*Source data*.
>>>
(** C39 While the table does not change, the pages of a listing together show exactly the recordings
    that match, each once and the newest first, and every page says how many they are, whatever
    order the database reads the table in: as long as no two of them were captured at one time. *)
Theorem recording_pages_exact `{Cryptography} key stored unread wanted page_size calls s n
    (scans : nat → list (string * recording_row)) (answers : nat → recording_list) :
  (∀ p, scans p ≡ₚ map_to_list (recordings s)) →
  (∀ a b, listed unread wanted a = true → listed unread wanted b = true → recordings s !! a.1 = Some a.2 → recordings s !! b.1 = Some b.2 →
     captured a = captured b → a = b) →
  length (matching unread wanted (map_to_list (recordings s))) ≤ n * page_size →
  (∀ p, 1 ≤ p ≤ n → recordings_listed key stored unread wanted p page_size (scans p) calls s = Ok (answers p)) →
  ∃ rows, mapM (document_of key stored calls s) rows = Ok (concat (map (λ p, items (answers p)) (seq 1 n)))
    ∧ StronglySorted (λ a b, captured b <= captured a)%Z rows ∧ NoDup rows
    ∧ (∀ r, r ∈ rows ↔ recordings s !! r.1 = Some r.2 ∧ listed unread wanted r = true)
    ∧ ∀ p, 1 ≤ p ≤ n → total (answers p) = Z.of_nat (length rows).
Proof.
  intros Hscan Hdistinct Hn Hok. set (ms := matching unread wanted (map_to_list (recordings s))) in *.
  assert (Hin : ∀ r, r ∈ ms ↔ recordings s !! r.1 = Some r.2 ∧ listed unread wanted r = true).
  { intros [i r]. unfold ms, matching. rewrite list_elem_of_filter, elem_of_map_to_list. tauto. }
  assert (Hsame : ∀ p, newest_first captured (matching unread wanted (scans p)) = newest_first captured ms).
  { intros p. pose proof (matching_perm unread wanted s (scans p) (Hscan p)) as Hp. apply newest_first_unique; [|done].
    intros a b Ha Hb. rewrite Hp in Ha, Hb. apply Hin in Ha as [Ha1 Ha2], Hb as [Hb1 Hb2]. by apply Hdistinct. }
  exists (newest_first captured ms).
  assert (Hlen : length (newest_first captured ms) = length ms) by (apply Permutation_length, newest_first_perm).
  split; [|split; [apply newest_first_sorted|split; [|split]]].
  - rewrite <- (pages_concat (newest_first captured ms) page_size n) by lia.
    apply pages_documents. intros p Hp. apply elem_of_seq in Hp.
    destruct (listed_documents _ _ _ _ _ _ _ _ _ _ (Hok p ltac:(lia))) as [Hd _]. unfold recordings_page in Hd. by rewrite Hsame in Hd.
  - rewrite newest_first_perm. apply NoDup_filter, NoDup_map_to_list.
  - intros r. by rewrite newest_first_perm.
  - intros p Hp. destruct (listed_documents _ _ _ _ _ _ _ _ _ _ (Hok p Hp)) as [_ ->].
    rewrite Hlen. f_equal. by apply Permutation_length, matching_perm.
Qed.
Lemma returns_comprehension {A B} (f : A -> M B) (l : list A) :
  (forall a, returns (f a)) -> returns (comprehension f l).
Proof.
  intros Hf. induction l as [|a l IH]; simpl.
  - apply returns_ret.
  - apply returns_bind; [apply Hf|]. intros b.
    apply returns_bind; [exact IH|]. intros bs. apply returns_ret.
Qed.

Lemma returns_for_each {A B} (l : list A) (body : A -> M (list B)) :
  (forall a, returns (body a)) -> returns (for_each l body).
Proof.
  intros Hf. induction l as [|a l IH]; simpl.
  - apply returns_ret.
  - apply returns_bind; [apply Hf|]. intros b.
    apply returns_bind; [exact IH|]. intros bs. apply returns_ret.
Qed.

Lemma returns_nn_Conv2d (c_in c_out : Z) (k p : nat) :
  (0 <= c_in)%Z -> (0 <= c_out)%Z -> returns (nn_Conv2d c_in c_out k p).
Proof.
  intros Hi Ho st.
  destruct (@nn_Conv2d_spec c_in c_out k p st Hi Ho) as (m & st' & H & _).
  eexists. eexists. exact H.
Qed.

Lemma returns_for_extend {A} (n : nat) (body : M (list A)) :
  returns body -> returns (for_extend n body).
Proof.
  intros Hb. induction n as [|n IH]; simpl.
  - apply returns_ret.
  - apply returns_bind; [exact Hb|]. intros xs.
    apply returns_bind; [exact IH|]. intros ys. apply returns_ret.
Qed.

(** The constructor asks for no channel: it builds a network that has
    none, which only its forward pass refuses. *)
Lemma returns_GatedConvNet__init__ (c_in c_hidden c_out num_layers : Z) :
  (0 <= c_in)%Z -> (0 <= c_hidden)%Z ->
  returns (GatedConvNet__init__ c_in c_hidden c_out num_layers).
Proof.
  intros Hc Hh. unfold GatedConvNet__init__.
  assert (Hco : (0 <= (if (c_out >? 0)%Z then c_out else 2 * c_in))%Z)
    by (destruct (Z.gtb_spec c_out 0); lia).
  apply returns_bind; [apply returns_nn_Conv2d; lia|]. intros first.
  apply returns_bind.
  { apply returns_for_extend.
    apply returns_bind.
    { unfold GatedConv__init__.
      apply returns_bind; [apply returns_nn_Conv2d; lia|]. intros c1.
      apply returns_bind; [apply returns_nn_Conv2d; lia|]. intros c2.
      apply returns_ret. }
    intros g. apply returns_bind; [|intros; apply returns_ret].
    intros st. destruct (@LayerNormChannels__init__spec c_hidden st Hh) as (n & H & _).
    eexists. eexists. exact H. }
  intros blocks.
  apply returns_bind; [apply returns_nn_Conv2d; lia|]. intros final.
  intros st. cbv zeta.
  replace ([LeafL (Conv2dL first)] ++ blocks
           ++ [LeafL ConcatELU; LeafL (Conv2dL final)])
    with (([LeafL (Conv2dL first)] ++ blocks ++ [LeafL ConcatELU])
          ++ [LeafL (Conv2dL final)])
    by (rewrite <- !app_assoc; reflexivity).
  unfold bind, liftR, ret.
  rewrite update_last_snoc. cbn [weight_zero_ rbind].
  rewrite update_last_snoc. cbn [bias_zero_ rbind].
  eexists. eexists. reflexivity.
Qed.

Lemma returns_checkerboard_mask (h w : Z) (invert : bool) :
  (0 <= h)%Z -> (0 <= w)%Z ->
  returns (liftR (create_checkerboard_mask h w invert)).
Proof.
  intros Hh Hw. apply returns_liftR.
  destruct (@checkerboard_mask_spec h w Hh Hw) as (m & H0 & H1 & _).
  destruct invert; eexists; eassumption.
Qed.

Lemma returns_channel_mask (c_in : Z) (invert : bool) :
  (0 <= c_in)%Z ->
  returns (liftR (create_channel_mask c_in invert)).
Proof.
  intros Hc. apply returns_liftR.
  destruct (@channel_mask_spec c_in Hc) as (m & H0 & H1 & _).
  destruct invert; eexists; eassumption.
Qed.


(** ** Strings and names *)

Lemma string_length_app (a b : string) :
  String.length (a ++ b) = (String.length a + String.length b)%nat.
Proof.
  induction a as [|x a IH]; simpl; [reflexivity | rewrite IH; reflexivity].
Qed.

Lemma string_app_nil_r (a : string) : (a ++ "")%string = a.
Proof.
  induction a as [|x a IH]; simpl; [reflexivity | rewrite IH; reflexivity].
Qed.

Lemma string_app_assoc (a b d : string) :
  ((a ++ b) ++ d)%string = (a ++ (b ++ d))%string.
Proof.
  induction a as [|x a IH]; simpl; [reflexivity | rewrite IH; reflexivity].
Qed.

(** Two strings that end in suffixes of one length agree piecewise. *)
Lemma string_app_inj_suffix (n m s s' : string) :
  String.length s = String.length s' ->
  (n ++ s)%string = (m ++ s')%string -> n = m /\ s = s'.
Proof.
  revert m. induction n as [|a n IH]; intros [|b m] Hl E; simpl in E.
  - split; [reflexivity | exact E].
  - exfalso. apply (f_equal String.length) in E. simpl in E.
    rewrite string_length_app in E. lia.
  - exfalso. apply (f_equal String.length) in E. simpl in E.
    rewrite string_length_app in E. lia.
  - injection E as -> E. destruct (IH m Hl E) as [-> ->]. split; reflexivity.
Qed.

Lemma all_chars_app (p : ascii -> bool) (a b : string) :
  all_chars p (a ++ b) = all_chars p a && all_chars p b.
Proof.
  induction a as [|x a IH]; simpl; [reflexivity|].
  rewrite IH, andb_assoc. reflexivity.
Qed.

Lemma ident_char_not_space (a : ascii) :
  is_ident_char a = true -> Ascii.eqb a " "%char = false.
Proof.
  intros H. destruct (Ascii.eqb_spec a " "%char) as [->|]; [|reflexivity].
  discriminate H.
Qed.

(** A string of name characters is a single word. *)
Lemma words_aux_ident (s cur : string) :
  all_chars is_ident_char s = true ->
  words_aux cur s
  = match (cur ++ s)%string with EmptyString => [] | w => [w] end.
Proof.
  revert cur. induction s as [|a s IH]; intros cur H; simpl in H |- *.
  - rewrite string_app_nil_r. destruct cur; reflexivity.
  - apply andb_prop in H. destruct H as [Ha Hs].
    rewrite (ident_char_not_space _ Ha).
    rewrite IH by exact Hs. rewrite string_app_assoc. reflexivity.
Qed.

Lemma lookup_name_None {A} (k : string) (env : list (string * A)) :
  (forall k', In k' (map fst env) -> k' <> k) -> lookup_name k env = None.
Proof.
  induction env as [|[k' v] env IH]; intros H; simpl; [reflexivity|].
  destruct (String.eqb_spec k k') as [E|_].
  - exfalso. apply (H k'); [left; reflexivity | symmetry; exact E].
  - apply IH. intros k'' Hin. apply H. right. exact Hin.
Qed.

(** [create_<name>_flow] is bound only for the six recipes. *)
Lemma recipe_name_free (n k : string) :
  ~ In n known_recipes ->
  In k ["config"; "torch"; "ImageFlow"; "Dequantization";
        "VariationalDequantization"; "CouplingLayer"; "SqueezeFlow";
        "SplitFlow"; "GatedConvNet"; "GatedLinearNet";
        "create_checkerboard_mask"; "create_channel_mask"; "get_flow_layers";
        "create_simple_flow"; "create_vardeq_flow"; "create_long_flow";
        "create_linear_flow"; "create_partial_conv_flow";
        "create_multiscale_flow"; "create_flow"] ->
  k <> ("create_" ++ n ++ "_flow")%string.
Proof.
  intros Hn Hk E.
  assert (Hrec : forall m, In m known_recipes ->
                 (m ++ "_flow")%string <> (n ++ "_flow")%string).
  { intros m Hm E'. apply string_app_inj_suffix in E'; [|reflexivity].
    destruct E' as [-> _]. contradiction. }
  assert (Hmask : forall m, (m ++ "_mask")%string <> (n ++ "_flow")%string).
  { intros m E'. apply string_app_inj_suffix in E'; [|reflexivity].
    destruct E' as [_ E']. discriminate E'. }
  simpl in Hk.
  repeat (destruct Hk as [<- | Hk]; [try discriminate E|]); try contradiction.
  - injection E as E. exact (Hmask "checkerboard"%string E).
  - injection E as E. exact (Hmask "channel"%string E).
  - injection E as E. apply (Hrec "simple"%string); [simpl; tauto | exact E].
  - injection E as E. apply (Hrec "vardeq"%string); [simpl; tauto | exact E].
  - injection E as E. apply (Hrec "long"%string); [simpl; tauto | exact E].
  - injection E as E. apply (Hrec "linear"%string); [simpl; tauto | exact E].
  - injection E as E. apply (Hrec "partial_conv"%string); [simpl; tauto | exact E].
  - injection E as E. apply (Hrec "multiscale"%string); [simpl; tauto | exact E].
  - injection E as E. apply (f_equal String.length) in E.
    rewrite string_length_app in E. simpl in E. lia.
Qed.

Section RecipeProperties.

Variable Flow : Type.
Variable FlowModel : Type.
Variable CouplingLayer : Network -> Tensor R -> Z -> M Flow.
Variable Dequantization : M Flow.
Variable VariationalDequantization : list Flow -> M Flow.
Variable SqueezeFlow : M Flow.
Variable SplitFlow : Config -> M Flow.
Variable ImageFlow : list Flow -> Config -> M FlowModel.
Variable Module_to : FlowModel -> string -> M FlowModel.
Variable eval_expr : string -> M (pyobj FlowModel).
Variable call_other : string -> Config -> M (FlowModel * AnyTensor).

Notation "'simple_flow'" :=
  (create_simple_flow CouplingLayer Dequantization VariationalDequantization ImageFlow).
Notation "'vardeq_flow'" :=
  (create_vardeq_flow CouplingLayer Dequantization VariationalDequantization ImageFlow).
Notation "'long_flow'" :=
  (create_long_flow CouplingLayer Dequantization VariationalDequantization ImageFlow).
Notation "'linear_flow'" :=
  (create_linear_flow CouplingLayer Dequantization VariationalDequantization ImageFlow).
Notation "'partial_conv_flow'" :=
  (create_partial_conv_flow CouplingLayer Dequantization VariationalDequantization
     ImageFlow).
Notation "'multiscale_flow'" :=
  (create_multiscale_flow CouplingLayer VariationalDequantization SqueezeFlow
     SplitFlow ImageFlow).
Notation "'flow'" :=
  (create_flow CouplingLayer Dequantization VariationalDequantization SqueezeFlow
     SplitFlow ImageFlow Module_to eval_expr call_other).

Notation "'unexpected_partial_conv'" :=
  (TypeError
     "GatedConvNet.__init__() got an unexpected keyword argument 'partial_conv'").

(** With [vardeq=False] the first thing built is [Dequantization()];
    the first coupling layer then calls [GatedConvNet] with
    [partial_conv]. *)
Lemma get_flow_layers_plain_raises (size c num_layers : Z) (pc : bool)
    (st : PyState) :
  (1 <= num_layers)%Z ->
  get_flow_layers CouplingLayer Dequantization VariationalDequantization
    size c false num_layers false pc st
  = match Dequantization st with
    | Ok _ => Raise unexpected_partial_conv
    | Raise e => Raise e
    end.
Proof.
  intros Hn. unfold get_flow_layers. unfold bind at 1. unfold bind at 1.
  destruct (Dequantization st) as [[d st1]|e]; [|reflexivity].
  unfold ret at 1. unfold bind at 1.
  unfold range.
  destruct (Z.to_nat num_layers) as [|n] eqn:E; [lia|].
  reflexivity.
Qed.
<<<
Each line of the records, from the opening one through the line holding "that match, each", should be restated word for word, with nothing else in the answer.

*Response*.
(** C39 While the table does not change, the pages of a listing together show exactly the recordings
    that match, each once and the newest first, and every page says how many they are, whatever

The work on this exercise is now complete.